**Exercise requirements**
Your response should be the listing below, repeated exactly and in full.

**Data supplied**
#[export] Hint Resolve pf_CreateDeployment pf_UpdateDeployment pf_RollbackDeployment pf_UpsertAutoscalerPolicy pf_DeleteAutoscalerPolicy pf_ListAutoscalerPolicies pf_IngestDeploymentMetric pf_CreateService pf_CreateNamespace pf_UpsertNamespaceQuota pf_UpsertSecret pf_ListSecrets pf_UpsertPersistentVolume pf_UpsertPersistentVolumeClaim pf_ListPersistentVolumeClaims pf_UpsertNetworkPolicy pf_ListNetworkPolicies pf_IsNetworkAccessAllowed pf_UpsertRoleBinding pf_ListRoleBindings pf_bindings_for pf_UpsertJob pf_ListJobs pf_UpsertCronJob pf_ListCronJobs pf_TryAcquireControllerLeadership pf_ReleaseControllerLeadership pf_ReportWorkloadStatus pf_ListNodeWorkloads pf_ListNodeHealthTrends pf_ListEvents pf_Snapshot pf_PrometheusMetrics pf_ListServiceEndpoints pf_ResolveServiceDNS pf_ResolveServiceName pf_SubscribeEvents pf_Unsubscribe : panics.

(** ** The passes *)

Section Passes.
Context {DB : Type} `{!Badger Blob DB} {E : Env} `{!CalmEnv E}.

Abbreviation pf m := (panic_free (DB := DB) m).

Lemma pf_reconcilePVCBindings : pf reconcilePVCBindings.
Proof. panics_unfold. Qed.

Lemma pf_reconcileJobsAndCron : pf reconcileJobsAndCron.
Proof. panics_unfold. Qed.

Lemma pf_reconcileAutoscaling : pf reconcileAutoscaling.
Proof. panics_unfold. Qed.

Lemma pf_evaluateWorkloadHealth : pf evaluateWorkloadHealth.
Proof. panics_unfold. Qed.

Lemma pf_reconcileAllServiceEndpoints : pf reconcileAllServiceEndpoints.
Proof. panics_unfold. Qed.

End Passes.

#[export] Hint Resolve pf_reconcilePVCBindings pf_reconcileJobsAndCron pf_reconcileAutoscaling
  pf_evaluateWorkloadHealth pf_reconcileAllServiceEndpoints : panics.

Section Control.
Context {DB : Type} `{!Badger Blob DB} {E : Env} `{!CalmEnv E}.

Abbreviation pf m := (panic_free (DB := DB) m).

Lemma pf_ReconcileAll : pf ReconcileAll.
Proof. panics_unfold. Qed.

Lemma pf_ReconcileShard i n : n < 2 ^ 32 -> pf (ReconcileShard i n).
Proof.
  intros Hn. pose proof pf_ReconcileAll. unfold ReconcileShard. destruct (Z.leb_spec n 1); [done|].
  assert (Hb : forall id, no_panic (belongsToShard id i n)).
  { intros id. unfold belongsToShard. cbv zeta. rewrite Z.mod_small by lia.
    by destruct (Z.eqb_spec n 0); [lia|]. }
  assert (Hone : forall dep, pf (reconcile_shard_one i n dep)).
  { intros dep. unfold reconcile_shard_one. apply pf_bind; [apply pf_of_res, Hb|]. panics_unfold. }
  panics_unfold.
Qed.

Lemma pf_RecoverCluster : pf RecoverCluster.
Proof. pose proof pf_ReconcileAll. panics_unfold. Qed.

End Control.

#[export] Hint Resolve pf_ReconcileAll pf_RecoverCluster : panics.

(** ** Selection, polling and roles *)

(** The round-robin cursors are not negative. *)
Definition cursors_ok (b : Balancer) : Prop := forall k, 0 <= map_int b.(Balancer_rrIndex) k.

(** The endpoints of a service can be counted by an [int]. *)
Definition endpoints_fit {DB} `{!Badger Blob DB} (db : DB) : Prop :=
  forall serviceID, lenZ (db_scan db (keyServiceEndpointPrefix serviceID)) <= i64_max.

(** Inheritance between the stored role bindings is acyclic, and the stack is
    deeper than the hierarchy. *)
Definition roles_fit {DB} `{!Badger Blob DB} {E : Env} (stack : nat) (db : DB) : Prop :=
  exists rank : string -> nat, (forall name, rank name < stack)%nat
    /\ forall namespace w all w1, w.(w_db) = db -> bindings_for namespace w = (Ok all, w1) ->
       ranked (by_name all) rank.

Lemma Select_cursors b svc strategy eps :
  cursors_ok b -> lenZ (readyEndpoints eps) <= i64_max ->
  no_panic (Select b svc strategy eps).1 /\ cursors_ok (Select b svc strategy eps).2.
Proof.
  intros Hb Hlen. destruct (decide (readyEndpoints eps = [])) as [E0|Hne].
  { unfold Select. by rewrite E0. }
  destruct (decide (strategy = "" \/ strategy = StrategyRoundRobin)) as [Hs|Hs].
  - destruct (Select_rr_step b svc strategy eps ltac:(apply Hb) Hs Hne Hlen) as (ep & _ & ->).
    split; [done|]. intros k. cbn. rewrite map_int_insert. case_decide; [|apply Hb].
    apply Z.mod_pos_bound. destruct (readyEndpoints eps); [done|]. unfold lenZ. cbn. lia.
  - destruct (decide (strategy = StrategyLeastConnections)) as [->|Hl].
    + by destruct (Select_lc_step b svc eps Hne) as (ep & -> & _).
    + unfold Select. destruct (readyEndpoints eps) as [|e l]; [done|].
      by rewrite !(proj2 (String.eqb_neq _ _)) by tauto.
Qed.

Lemma Release_cursors b id : cursors_ok b -> cursors_ok (Release b id).
Proof. intros H k. unfold Release. destruct (0 <? _); apply H. Qed.

Lemma readyEndpoints_length eps : lenZ (readyEndpoints eps) <= lenZ eps.
Proof.
  unfold readyEndpoints, lenZ. rewrite (Permutation_length (SliceStable_perm _ _)).
  pose proof (List.filter_length_le ServiceEndpoint_Ready eps). lia.
Qed.

Section Selection.
Context {DB : Type} `{!Badger Blob DB} {E : Env} `{!CalmEnv E}.
Implicit Types (w : World DB).

(** The state in which an endpoint can be selected. *)
Definition selectable w : Prop := cursors_ok w.(w_balance) /\ endpoints_fit w.(w_db).

Lemma selectable_idle w w' : idle w w' -> selectable w -> selectable w'.
Proof. by intros [n ->]. Qed.

(** From a selectable state an operation does not panic, and leaves one. *)
Definition selects_safely {A} (m : M (World DB) A) : Prop :=
  forall w, selectable w -> no_panic (m w).1 /\ selectable (m w).2.

Lemma sel_query {A} (m : M (World DB) A) : panic_free m -> steps idle m -> selects_safely m.
Proof. intros Hm Hi w Hw. split; [apply Hm|]. eapply selectable_idle; [apply Hi|done]. Qed.

Lemma sel_bind {A B} (m : M (World DB) A) (k : A -> M (World DB) B) :
  selects_safely m -> (forall a, selects_safely (k a)) -> selects_safely (m ≫= k).
Proof.
  intros Hm Hk w Hw. destruct (Hm w Hw) as [Hp Hs]. unfold mbind, M_bind.
  destruct (m w) as [[a|e] w1]; [by apply Hk|]. by destruct e.
Qed.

**Written response**
#[export] Hint Resolve pf_CreateDeployment pf_UpdateDeployment pf_RollbackDeployment pf_UpsertAutoscalerPolicy pf_DeleteAutoscalerPolicy pf_ListAutoscalerPolicies pf_IngestDeploymentMetric pf_CreateService pf_CreateNamespace pf_UpsertNamespaceQuota pf_UpsertSecret pf_ListSecrets pf_UpsertPersistentVolume pf_UpsertPersistentVolumeClaim pf_ListPersistentVolumeClaims pf_UpsertNetworkPolicy pf_ListNetworkPolicies pf_IsNetworkAccessAllowed pf_UpsertRoleBinding pf_ListRoleBindings pf_bindings_for pf_UpsertJob pf_ListJobs pf_UpsertCronJob pf_ListCronJobs pf_TryAcquireControllerLeadership pf_ReleaseControllerLeadership pf_ReportWorkloadStatus pf_ListNodeWorkloads pf_ListNodeHealthTrends pf_ListEvents pf_Snapshot pf_PrometheusMetrics pf_ListServiceEndpoints pf_ResolveServiceDNS pf_ResolveServiceName pf_SubscribeEvents pf_Unsubscribe : panics.

(** ** The passes *)

Section Passes.
Context {DB : Type} `{!Badger Blob DB} {E : Env} `{!CalmEnv E}.

Abbreviation pf m := (panic_free (DB := DB) m).

Lemma pf_reconcilePVCBindings : pf reconcilePVCBindings.
Proof. panics_unfold. Qed.

Lemma pf_reconcileJobsAndCron : pf reconcileJobsAndCron.
Proof. panics_unfold. Qed.

Lemma pf_reconcileAutoscaling : pf reconcileAutoscaling.
Proof. panics_unfold. Qed.

Lemma pf_evaluateWorkloadHealth : pf evaluateWorkloadHealth.
Proof. panics_unfold. Qed.

Lemma pf_reconcileAllServiceEndpoints : pf reconcileAllServiceEndpoints.
Proof. panics_unfold. Qed.

End Passes.

#[export] Hint Resolve pf_reconcilePVCBindings pf_reconcileJobsAndCron pf_reconcileAutoscaling
  pf_evaluateWorkloadHealth pf_reconcileAllServiceEndpoints : panics.

Section Control.
Context {DB : Type} `{!Badger Blob DB} {E : Env} `{!CalmEnv E}.

Abbreviation pf m := (panic_free (DB := DB) m).

Lemma pf_ReconcileAll : pf ReconcileAll.
Proof. panics_unfold. Qed.

Lemma pf_ReconcileShard i n : n < 2 ^ 32 -> pf (ReconcileShard i n).
Proof.
  intros Hn. pose proof pf_ReconcileAll. unfold ReconcileShard. destruct (Z.leb_spec n 1); [done|].
  assert (Hb : forall id, no_panic (belongsToShard id i n)).
  { intros id. unfold belongsToShard. cbv zeta. rewrite Z.mod_small by lia.
    by destruct (Z.eqb_spec n 0); [lia|]. }
  assert (Hone : forall dep, pf (reconcile_shard_one i n dep)).
  { intros dep. unfold reconcile_shard_one. apply pf_bind; [apply pf_of_res, Hb|]. panics_unfold. }
  panics_unfold.
Qed.

Lemma pf_RecoverCluster : pf RecoverCluster.
Proof. pose proof pf_ReconcileAll. panics_unfold. Qed.

End Control.

#[export] Hint Resolve pf_ReconcileAll pf_RecoverCluster : panics.

(** ** Selection, polling and roles *)

(** The round-robin cursors are not negative. *)
Definition cursors_ok (b : Balancer) : Prop := forall k, 0 <= map_int b.(Balancer_rrIndex) k.

(** The endpoints of a service can be counted by an [int]. *)
Definition endpoints_fit {DB} `{!Badger Blob DB} (db : DB) : Prop :=
  forall serviceID, lenZ (db_scan db (keyServiceEndpointPrefix serviceID)) <= i64_max.

(** Inheritance between the stored role bindings is acyclic, and the stack is
    deeper than the hierarchy. *)
Definition roles_fit {DB} `{!Badger Blob DB} {E : Env} (stack : nat) (db : DB) : Prop :=
  exists rank : string -> nat, (forall name, rank name < stack)%nat
    /\ forall namespace w all w1, w.(w_db) = db -> bindings_for namespace w = (Ok all, w1) ->
       ranked (by_name all) rank.

Lemma Select_cursors b svc strategy eps :
  cursors_ok b -> lenZ (readyEndpoints eps) <= i64_max ->
  no_panic (Select b svc strategy eps).1 /\ cursors_ok (Select b svc strategy eps).2.
Proof.
  intros Hb Hlen. destruct (decide (readyEndpoints eps = [])) as [E0|Hne].
  { unfold Select. by rewrite E0. }
  destruct (decide (strategy = "" \/ strategy = StrategyRoundRobin)) as [Hs|Hs].
  - destruct (Select_rr_step b svc strategy eps ltac:(apply Hb) Hs Hne Hlen) as (ep & _ & ->).
    split; [done|]. intros k. cbn. rewrite map_int_insert. case_decide; [|apply Hb].
    apply Z.mod_pos_bound. destruct (readyEndpoints eps); [done|]. unfold lenZ. cbn. lia.
  - destruct (decide (strategy = StrategyLeastConnections)) as [->|Hl].
    + by destruct (Select_lc_step b svc eps Hne) as (ep & -> & _).
    + unfold Select. destruct (readyEndpoints eps) as [|e l]; [done|].
      by rewrite !(proj2 (String.eqb_neq _ _)) by tauto.
Qed.

Lemma Release_cursors b id : cursors_ok b -> cursors_ok (Release b id).
Proof. intros H k. unfold Release. destruct (0 <? _); apply H. Qed.

Lemma readyEndpoints_length eps : lenZ (readyEndpoints eps) <= lenZ eps.
Proof.
  unfold readyEndpoints, lenZ. rewrite (Permutation_length (SliceStable_perm _ _)).
  pose proof (List.filter_length_le ServiceEndpoint_Ready eps). lia.
Qed.

Section Selection.
Context {DB : Type} `{!Badger Blob DB} {E : Env} `{!CalmEnv E}.
Implicit Types (w : World DB).

(** The state in which an endpoint can be selected. *)
Definition selectable w : Prop := cursors_ok w.(w_balance) /\ endpoints_fit w.(w_db).

Lemma selectable_idle w w' : idle w w' -> selectable w -> selectable w'.
Proof. by intros [n ->]. Qed.

(** From a selectable state an operation does not panic, and leaves one. *)
Definition selects_safely {A} (m : M (World DB) A) : Prop :=
  forall w, selectable w -> no_panic (m w).1 /\ selectable (m w).2.

Lemma sel_query {A} (m : M (World DB) A) : panic_free m -> steps idle m -> selects_safely m.
Proof. intros Hm Hi w Hw. split; [apply Hm|]. eapply selectable_idle; [apply Hi|done]. Qed.

Lemma sel_bind {A B} (m : M (World DB) A) (k : A -> M (World DB) B) :
  selects_safely m -> (forall a, selects_safely (k a)) -> selects_safely (m ≫= k).
Proof.
  intros Hm Hk w Hw. destruct (Hm w Hw) as [Hp Hs]. unfold mbind, M_bind.
  destruct (m w) as [[a|e] w1]; [by apply Hk|]. by destruct e.
Qed.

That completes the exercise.